Above certain minimum levels of perfusion in the skin area where the
transcutaneous measurement is performed, parameters measured
transcutaneously, e.g. blood gas partial pressures, reflect the
corresponding arterial values which are the values normally used for
clinical purposes. Below such minimum levels, the parameters measured
transcutaneously can no longer be considered as reflecting the arterial
values.
For this reason, it is important to monitor the local capillary blood flow
concomittantly with the local transcutaneous measurement of a blood
parameter. Furthermore, calculation methods have been suggested which
convert the transcutaneously measured values into calculated values
correlating to a higher degree with actual arterial values when, in
addition to the perfusion, the metabolic oxygen consumption, the capillary
temperature, and the skin diffusion gradient are also known or estimated.
It has been suggested, cf. e.g. Journal of Clinical Engineering, 6, No. 1,
January/March 1981, pp 41-47 (Reference 1), Birth Defects, Original
Article Series Vol. XV, No. 4, pp 167-182, 1979 (Reference 2), and
Critical Care Medicine, October 1981, Vol. 9, No. 10, pp 736-741
(reference 3) to monitor the local capillary blood flow by measuring the
power supplied to the transcutaneous electrochemical measuring devices to
keep the devices at a constant temperature.

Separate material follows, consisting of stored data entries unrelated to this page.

(* ===== verification/Bytes.v ===== *)
(** * Bytes in buffers and memories

    Slices of a buffer, overwriting a part of one, little-endian fields, and
    memories as maps from addresses to bytes: what the file-system code does
    with [memcpy] and casts of [buf->data->data]. *)

From S2P Require Import Prelude.
From Stdlib Require Import ZArith Lia Bool.
From stdpp Require Import base tactics numbers list.
Open Scope Z_scope.

(** ** Buffers *)

Definition byte_at (d : list Z) (i : Z) : Z := nth (Z.to_nat i) d 0.
Definition slice (off n : Z) (d : list Z) : list Z := take (Z.to_nat n) (drop (Z.to_nat off) d).
(** [memcpy(&d[off], src, |src|)] *)
Definition splice (off : Z) (src d : list Z) : list Z :=
  take (Z.to_nat off) d ++ src ++ drop (Z.to_nat off + length src) d.

Lemma length_slice off n d :
  0 <= off -> 0 <= n -> off + n <= Z.of_nat (length d) -> Z.of_nat (length (slice off n d)) = n.
Proof. intros. unfold slice. rewrite length_take, length_drop. lia. Qed.
Lemma length_splice off src d :
  0 <= off -> off + Z.of_nat (length src) <= Z.of_nat (length d) -> length (splice off src d) = length d.
Proof. intros. unfold splice. rewrite !length_app, length_take, length_drop. lia. Qed.

Lemma nth_take {A} (n i : nat) (l : list A) x : (i < n)%nat -> nth i (take n l) x = nth i l x.
Proof.
  revert n l. induction i as [|i IH]; intros [|n] [|y l] Hi; cbn; try lia; auto. apply IH; lia.
Qed.
Lemma nth_drop {A} (n i : nat) (l : list A) x : nth i (drop n l) x = nth (n + i) l x.
Proof.
  revert l. induction n as [|n IH]; intros [|y l]; cbn; auto. now destruct i.
Qed.

Lemma byte_at_slice off n d i :
  0 <= off -> 0 <= i < n -> byte_at (slice off n d) i = byte_at d (off + i).
Proof.
  intros. unfold byte_at, slice. rewrite nth_take, nth_drop by lia. f_equal. lia.
Qed.
Lemma byte_at_splice off src d i :
  0 <= off -> off + Z.of_nat (length src) <= Z.of_nat (length d) -> 0 <= i ->
  byte_at (splice off src d) i =
  if (off <=? i) && (i <? off + Z.of_nat (length src)) then byte_at src (i - off) else byte_at d i.
Proof.
  intros Ho Hl Hi. unfold byte_at, splice. destruct (Z.leb_spec off i) as [H1|H1]; cbn [andb].
  - rewrite app_nth2 by (rewrite length_take; lia). rewrite length_take.
    replace (Z.to_nat i - Z.to_nat off `min` length d)%nat with (Z.to_nat (i - off)) by lia.
    destruct (Z.ltb_spec i (off + Z.of_nat (length src))).
    + now rewrite app_nth1 by lia.
    + rewrite app_nth2 by lia. rewrite nth_drop. f_equal. lia.
  - rewrite app_nth1 by (rewrite length_take; lia). now rewrite nth_take by lia.
Qed.
Lemma byte_at_app d1 d2 i : 0 <= i ->
  byte_at (d1 ++ d2) i =
  if i <? Z.of_nat (length d1) then byte_at d1 i else byte_at d2 (i - Z.of_nat (length d1)).
Proof.
  intros. unfold byte_at. destruct (Z.ltb_spec i (Z.of_nat (length d1))).
  - now rewrite app_nth1 by lia.
  - rewrite app_nth2 by lia. f_equal. lia.
Qed.
Lemma byte_at_replicate n x i : 0 <= i < Z.of_nat n -> byte_at (replicate n x) i = x.
Proof.
  intros. unfold byte_at. apply (nth_lookup_Some _ _ 0). apply lookup_replicate_2. lia.
Qed.
Lemma byte_ext d1 d2 :
  length d1 = length d2 -> (forall i, 0 <= i < Z.of_nat (length d1) -> byte_at d1 i = byte_at d2 i) -> d1 = d2.
Proof.
  intros Hl H. apply list_eq. intros i. destruct (decide (i < length d1)%nat) as [Hi|Hi].
  - destruct (lookup_lt_is_Some_2 d1 i Hi) as [x Hx].
    destruct (lookup_lt_is_Some_2 d2 i) as [y Hy]; [lia|].
    rewrite Hx, Hy. f_equal. specialize (H (Z.of_nat i) ltac:(lia)).
    unfold byte_at in H. rewrite Nat2Z.id in H.
    rewrite (nth_lookup_Some _ _ 0 _ Hx), (nth_lookup_Some _ _ 0 _ Hy) in H. exact H.
  - rewrite !lookup_ge_None_2 by lia. reflexivity.
Qed.

(** ** Little-endian fields *)

Fixpoint le_bytes (n : nat) (z : Z) : list Z :=
  match n with
  | O => []
  | S n' => z mod 256 :: le_bytes n' (z / 256)
  end.
Fixpoint le_val (l : list Z) : Z :=
  match l with
  | [] => 0
  | b :: l' => b + 256 * le_val l'
  end.

Lemma length_le_bytes n z : length (le_bytes n z) = n.
Proof. revert z. induction n; cbn; auto. Qed.
Lemma le_val_bytes n z : le_val (le_bytes n z) = z mod 256 ^ Z.of_nat n.
Proof.
  revert z. induction n as [|n IH]; intros z; [cbn; now rewrite Z.mod_1_r|].
  cbn [le_bytes le_val]. rewrite IH, Nat2Z.inj_succ, Z.pow_succ_r by lia.
  rewrite Z.rem_mul_r by lia. reflexivity.
Qed.
Lemma le_val_bound l : Forall (fun b => 0 <= b < 256) l -> 0 <= le_val l < 256 ^ Z.of_nat (length l).
Proof.
  induction 1 as [|b l Hb _ IH]; cbn [le_val length]; [lia|].
  rewrite Nat2Z.inj_succ, Z.pow_succ_r by lia. lia.
Qed.
Lemma le_bytes_val l : Forall (fun b => 0 <= b < 256) l -> le_bytes (length l) (le_val l) = l.
Proof.
  induction 1 as [|b l Hb Hl IH]; cbn [le_val length le_bytes]; [reflexivity|].
  rewrite Z.mul_comm, Z.mod_add, Z.div_add by lia.
  rewrite Z.mod_small, (Z.div_small b) by lia. now rewrite Z.add_0_l, IH.
Qed.

Definition get16 (d : list Z) (off : Z) : Z := le_val (slice off 2 d).
Definition get32 (d : list Z) (off : Z) : Z := le_val (slice off 4 d).
Definition put32 (off v : Z) (d : list Z) : list Z := splice off (le_bytes 4 v) d.

(** ** Memories *)

Definition mem_read (m : Z -> Z) (a n : Z) : list Z := map (fun i => m (a + i)) (seqZ 0 n).
Definition mem_write (a : Z) (l : list Z) (m : Z -> Z) : Z -> Z :=
  fun x => if (a <=? x) && (x <? a + Z.of_nat (length l)) then byte_at l (x - a) else m x.

Lemma mem_write_out m a l x : ~ (a <= x < a + Z.of_nat (length l)) -> mem_write a l m x = m x.
Proof. intros H. unfold mem_write. zcases. Qed.
Lemma length_mem_read m a n : 0 <= n -> Z.of_nat (length (mem_read m a n)) = n.
Proof. intros. unfold mem_read. rewrite length_map, length_seqZ. lia. Qed.
Lemma byte_at_mem_read m a n i : 0 <= i < n -> byte_at (mem_read m a n) i = m (a + i).
Proof.
  intros. unfold byte_at. apply (nth_lookup_Some _ _ 0). unfold mem_read. rewrite list_lookup_fmap.
  assert (seqZ 0 n !! Z.to_nat i = Some i) as ->; [|reflexivity].
  apply lookup_seqZ. lia.
Qed.

(** ** Fields by their bytes *)

Lemma slice_cons off n d :
  0 <= off < Z.of_nat (length d) -> 0 < n -> slice off n d = byte_at d off :: slice (off + 1) (n - 1) d.
Proof.
  intros Ho Hn. unfold slice, byte_at.
  destruct (lookup_lt_is_Some_2 d (Z.to_nat off)) as [x Hx]; [lia|].
  rewrite (drop_S _ _ _ Hx), (nth_lookup_Some _ _ 0 _ Hx).
  replace (Z.to_nat n) with (S (Z.to_nat (n - 1))) by lia. cbn [take].
  now replace (Z.to_nat (off + 1)) with (S (Z.to_nat off)) by lia.
Qed.
Lemma get32_bytes d off :
  0 <= off -> off + 4 <= Z.of_nat (length d) ->
  get32 d off = byte_at d off + 256 * (byte_at d (off + 1) + 256 * (byte_at d (off + 2) + 256 * byte_at d (off + 3))).
Proof.
  intros. unfold get32. do 4 (rewrite slice_cons by lia).
  replace (off + 1 + 1) with (off + 2) by lia. replace (off + 2 + 1) with (off + 3) by lia.
  unfold slice. cbn [Z.to_nat take]. replace (Z.to_nat (4 - 1 - 1 - 1 - 1)) with 0%nat by lia.
  rewrite take_0. cbn [le_val]. lia.
Qed.
Lemma le_bytes4 v :
  0 <= v < 4294967296 ->
  byte_at (le_bytes 4 v) 0 + 256 * (byte_at (le_bytes 4 v) 1 + 256 *
    (byte_at (le_bytes 4 v) 2 + 256 * byte_at (le_bytes 4 v) 3)) = v.
Proof.
  intros Hv. pose proof (le_val_bytes 4 v) as H. rewrite Z.mod_small in H by (cbn; lia).
  transitivity (le_val (le_bytes 4 v)); [|exact H]. unfold byte_at.
  change (Z.to_nat 0) with 0%nat. change (Z.to_nat 1) with 1%nat. change (Z.to_nat 2) with 2%nat.
  change (Z.to_nat 3) with 3%nat. cbn [nth le_bytes le_val]. lia.
Qed.

(** A 64-bit field of a memory. *)
Definition mem_u64 (m : Z -> Z) (a : Z) : Z := le_val (mem_read m a 8).
Lemma mem_read_ext m m' a n : (forall i, 0 <= i < n -> m (a + i) = m' (a + i)) -> mem_read m a n = mem_read m' a n.
Proof. intros H. apply map_ext_in. intros i Hi. apply list_elem_of_In, elem_of_seqZ in Hi. apply H. lia. Qed.
(** C1. Whatever blocks a client reads, rewrites and fills, in any order, and
    whatever the cache evicts and writes back meanwhile, every read returns
    what a plain array of blocks initialised from the disk would return, and
    the cache ends consistent and with no buffer held. *)
Theorem cache_refines_array l c :
  Forall bop_wf l -> bc_ok c -> idle c ->
  exists c', run_bops l c = Ok (fst (spec_bops l (view c)), c') /\ bc_ok c' /\ idle c' /\
    forall b, view c' b = snd (spec_bops l (view c)) b.
Proof.
  intros Hwf. assert (G : forall a, bc_ok c -> idle c -> (forall b, view c b = a b) ->
    exists c', run_bops l c = Ok (fst (spec_bops l a), c') /\ bc_ok c' /\ idle c' /\
      forall b, view c' b = snd (spec_bops l a) b); [|intros; now apply G].
  revert c. induction Hwf as [|o l Ho _ IH]; intros c a Hok Hid Hv; cbn [run_bops spec_bops].
  - exists c. auto.
  - destruct (run_bop_ok o c a Ho Hok Hid Hv) as (c1 & E1 & Hok1 & Hid1 & Hv1).
    destruct (spec_bop o a) as [r a1]. cbn [fst snd] in *.
    destruct (IH c1 a1 Hok1 Hid1 Hv1) as (c2 & E2 & Hok2 & Hid2 & Hv2).
    destruct (spec_bops l a1) as [rs a2]. cbn [fst snd] in *.
    exists c2. erewrite !bind_run by eauto. auto.
Qed.

(** [bufInit] on the zeroed arrays [pmmInit] gave the cache. *)
Definition zeroed (dsk : Z -> list Z) : bcache :=
  MkBcache (fun _ _ => MkBuffer 0 0 false false 0 (replicate 512 0)) (fun _ => []) dsk.
(* ===== verification/Cluster.v ===== *)
(** * Clusters and the file allocation table

    [src/kern/fs/cluster.c], [countClusters] of [src/kern/fs/fat32/base.c],
    [clus_sequence_free] of [src/kern/fs/fat32/filepnt.c] and the superblock of
    [src/include/fs/fs.h].  The layer is written against [SectorStore], the
    interface of the block cache; its theorems see the disk as a flat array of
    bytes ([dbyte]), in which the entry of cluster [c] in copy [k] of the table
    is at [fat_addr k c] and byte [o] of the cluster at [clus_addr c + o]. *)

From S2P Require Import Prelude Bytes BufCache.
From Stdlib Require Import ZArith Lia Bool.
From stdpp Require Import base tactics numbers list.
Open Scope Z_scope.

Definition FAT32_EOF : Z := 268435455.                 (* 0xffffffful *)
(** [FAT32_NOT_END_CLUSTER(cluster)]: compared as an [unsigned long]. *)
Definition FAT32_NOT_END_CLUSTER (c : Z) : bool := wrap64 c <? 268435448.
Definition E_DEV_ERROR : Z := 5.
Definition E_UNKNOWN_FS : Z := 4.

(** The superblock of a [FileSystem]. *)
Record FileSystem : Type := MkFS {
  bytes_per_sec : Z;     (* u16 *)
  sec_per_clus : Z;      (* u8 *)
  rsvd_sec_cnt : Z;      (* u16 *)
  fat_cnt : Z;           (* u8 *)
  hidd_sec : Z;          (* u32 *)
  tot_sec : Z;           (* u32 *)
  fat_sz : Z;            (* u32 *)
  root_clus : Z;         (* u32 *)
  first_data_sec : Z;    (* u32 *)
  data_sec_cnt : Z;      (* u32 *)
  data_clus_cnt : Z;     (* u32 *)
  bytes_per_clus : Z     (* u32 *)
}.

(** ** Mounting: [clusterInit] *)

(** "FAT32" *)
Definition fat32_name : list Z := [70; 65; 84; 51; 50].
(* ===== verification/FatFile.v ===== *)
(** * Files: cluster tables, reading, writing, growing and shrinking

    [src/kern/fs/fat32/file.c], [src/kern/fs/fat32/filepnt.c],
    [sync_dirent_rawdata_back] of [src/kern/fs/fat32/directory.c] and the
    [Dirent] and [DirentPointer] structures of [src/include/fs/fs.h], for files
    of the root file system.  A [Dirent *] is an index ([0] for [NULL]); the
    on-disk image of an entry, [raw_dirent], lives in kernel memory at
    [raw_addr], where the code takes its address. [mtx_depth] counts how often
    the running thread has entered the recursive lock [mtx_file]. *)

From S2P Require Import Prelude Bytes BufCache Cluster.
From Stdlib Require Import ZArith Lia Bool.
From stdpp Require Import base tactics numbers list.
Open Scope Z_scope.

Definition PAGE_SIZE : Z := 4096.
Definition PAGE_NCLUSNO : Z := 1024.
Definition NDIRENT_SECPOINTER : Z := 5.
Definition DIR_SIZE : Z := 32.
Definition DIRENT_DIR : Z := 0.
Definition DIRENT_FILE : Z := 1.
Definition DIRENT_CHARDEV : Z := 2.
Definition DIRENT_BLKDEV : Z := 3.
Definition ATTR_LINK : Z := 64.

(** A page of cluster numbers, and the two levels of pages. *)
Definition TwicePointer : Type := Z -> Z.
Definition ThirdPointer : Type := Z -> option TwicePointer.
Record DirentPointer : Type := MkPtr {
  second : Z -> option TwicePointer;
  third : option ThirdPointer;
  pvalid : Z
}.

However, according to Reference 1, merely about 10-15% of the total sensor
power is perfusion-dependent. Reference 2 suggests a device where the heat
exchange with the surroundings is limited by means of a heat shell over
the electrode device, the heat shell being circulated with water at
electrode temperature, but reports that only about 30% of the heat
transferred from the electrode to the skin is flow related. Reference 3
suggests a combined O.sub.2 /CO.sub.2 and flow sensor which is adapted to
be mounted on the forearm of a test person. Apart from a first
servo-controlled heater/thermistor arranged in heat-conductive contact
with a first heater assembly and serving the above described purpose of
causing local hyperemia in the skin surface in contact with the sensor, a
second servo-controlled heater/thermistor is included and arranged in
heat-conductive contact with a second heater assembly arranged on the
outside of the sensor. The second servo-controlled heater/thermistor is
adapted to maintain the temperature of the second heater assembly at a
temperature of 0.5.degree. C. below the temperature of the first heater
assembly. Thus, the second heater assembly which is not contacted with the
skin surface merely serves thermal insulation purposes. When employed in
conjunction with an occlusive system which is adapted to be arranged
enclosing the entire forearm of a test person or patient and, furthermore,
increases the insulation properties, the sensor is reported to be able to
register a perfusion-dependent heat transfer to the skin of approximately
50% of the total sensor power.
SUMMARY OF THE INVENTION
The invention provides an electrochemical measuring electrode device for
transcutaneous measurement of a blood parameter, said device comprising,
in combination:
a body of a heat-conductive material having a surface part adapted to be
applied to a skin surface in heat-conductive relationship therewith, said
body including sensor means adapted to respond, in operation, to said
blood parameter, and first thermostating means for thermostating said body
to a predetermined temperature,
and a container-shaped jacket having an annular surface part defining an
opening in said jacket, said body being mounted within said jacket in
spaced heat-insulating relationship therewith, said surface part of said
body substantially flushing with said annular surface part so that said
annular surface part is in heat conductive relationship with said skin
surface when said surface part of said body is in heat conductive
relationship with the said skin surface, said jacket including second
thermostating means for thermostating said jacket to such a temperature
that the heat transport or heat flux from said body is substantially
unidirectional, and the spaced heat-insulating relationship between said
body and said jacket being such that said jacket establishes, in
operation, a virtual heating jacket in the skin beneath said annular
surface part so as to substantially direct all heat flow from said body to
skin layers directly beneath said body.
Normally, the spaced heat-insulating relationship between said body and
said jacket will be such that a substantially narrow space is defined
between the outer periphery of said body and the adjacent inner surface of
said jacket.
The jacket may, in principle, be heated to a temperature which is different
from the temperature of the body, but it is generally preferred that the
body and the jacket are adapted to be heated to the same temperature so as
to obtain a zero heat flux between said two bodies.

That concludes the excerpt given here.